→ REQUIRED ACTION: Using the data that follows, return exactly the lines from the one that contains "v => Hu256 v" through the one that contains "Arg_U32 _ => Tag_U32", ends included.

Records contained in a dataset:

Section arg_ind.
  Variable P : InputArgument → Prop.
  Hypothesis Hbool : ∀ b, P (Arg_Bool b).
  Hypothesis Hu8 : ∀ v, P (Arg_U8 v).
  Hypothesis Hu16 : ∀ v, P (Arg_U16 v).
  Hypothesis Hu32 : ∀ v, P (Arg_U32 v).
  Hypothesis Hu64 : ∀ v, P (Arg_U64 v).
  Hypothesis Hu128 : ∀ v, P (Arg_U128 v).
  Hypothesis Hu256 : ∀ v, P (Arg_U256 v).
  Hypothesis Hvec : ∀ t vs, Forall P vs → P (Arg_Vector t vs).
  Hypothesis Hsigner : ∀ a, P (Arg_Signer a).
  Hypothesis Haddr : ∀ a, P (Arg_Address a).
  Hypothesis Hobj : ∀ t o, P (Arg_Object t o).

Fixpoint InputArgument_ind (v : InputArgument) : P v :=
    match v with
    | Arg_Bool b => Hbool b | Arg_U8 v => Hu8 v | Arg_U16 v => Hu16 v
    | Arg_U32 v => Hu32 v | Arg_U64 v => Hu64 v | Arg_U128 v => Hu128 v
    | Arg_U256 v => Hu256 v
    | Arg_Vector t vs => Hvec t vs
        ((fix go (l : list InputArgument) : Forall P l :=
            match l with
            | [] => Forall_nil_2 P
            | x :: l' => Forall_cons_2 P x l' (InputArgument_ind x) (go l')
            end) vs)
    | Arg_Signer a => Hsigner a | Arg_Address a => Haddr a
    | Arg_Object t o => Hobj t o
    end.
End arg_ind.

(** [InputArgument::ty]. *)
Definition arg_ty (v : InputArgument) : MoveTypeTag :=
  match v with
  | Arg_Bool _ => Tag_Bool | Arg_Address _ => Tag_Address | Arg_Signer _ => Tag_Signer
  | Arg_Vector ty _ => ty | Arg_Object ty _ => ty
  | Arg_U8 _ => Tag_U8 | Arg_U16 _ => Tag_U16 | Arg_U32 _ => Tag_U32
  | Arg_U64 _ => Tag_U64 | Arg_U128 _ => Tag_U128 | Arg_U256 _ => Tag_U256
  end.

Inductive SequenceArgument :=
| GasCoin
| Input (i : N)
| Result (i : N)
| NestedResult (i j : N).
#[export] Instance SequenceArgument_eq_dec : EqDecision SequenceArgument.
Proof. solve_decision. Defined.

Record MoveCall := {
  mc_module_id : MoveAddress;
  mc_module_name : string;
  mc_function : string;
  mc_type_arguments : list MoveTypeTag;
  mc_arguments : list SequenceArgument }.
#[export] Instance MoveCall_eq_dec : EqDecision MoveCall.
Proof. solve_decision. Defined.

Definition is_split (mc : MoveCall) : bool :=
  bool_decide (mc_module_id mc = addr_two)
  && (bool_decide (mc_module_name mc = "coin") || bool_decide (mc_module_name mc = "balance"))
  && bool_decide (mc_function mc = "split").

(** Module bytes are opaque byte strings. *)
Inductive MoveSequenceCall :=
| Call (mc : MoveCall)
| TransferObjects (args : list SequenceArgument) (dst : SequenceArgument)
| SplitCoins (src : SequenceArgument) (amounts : list SequenceArgument)
| MergeCoins (dst : SequenceArgument) (srcs : list SequenceArgument)
| Publish (modules : list (list Byte.byte)) (deps : list MoveAddress)
| MakeMoveVec (ty : MoveTypeTag) (args : list SequenceArgument)
| Upgrade (modules : list (list Byte.byte)) (deps : list MoveAddress)
    (package : MoveAddress) (ticket : SequenceArgument).

Record MoveSequence := MkSequence {
  seq_inputs : list InputArgument; seq_commands : list MoveSequenceCall }.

→ SOLUTION TO THIS PROBLEM:
    | Arg_U256 v => Hu256 v
    | Arg_Vector t vs => Hvec t vs
        ((fix go (l : list InputArgument) : Forall P l :=
            match l with
            | [] => Forall_nil_2 P
            | x :: l' => Forall_cons_2 P x l' (InputArgument_ind x) (go l')
            end) vs)
    | Arg_Signer a => Hsigner a | Arg_Address a => Haddr a
    | Arg_Object t o => Hobj t o
    end.
End arg_ind.

(** [InputArgument::ty]. *)
Definition arg_ty (v : InputArgument) : MoveTypeTag :=
  match v with
  | Arg_Bool _ => Tag_Bool | Arg_Address _ => Tag_Address | Arg_Signer _ => Tag_Signer
  | Arg_Vector ty _ => ty | Arg_Object ty _ => ty
  | Arg_U8 _ => Tag_U8 | Arg_U16 _ => Tag_U16 | Arg_U32 _ => Tag_U32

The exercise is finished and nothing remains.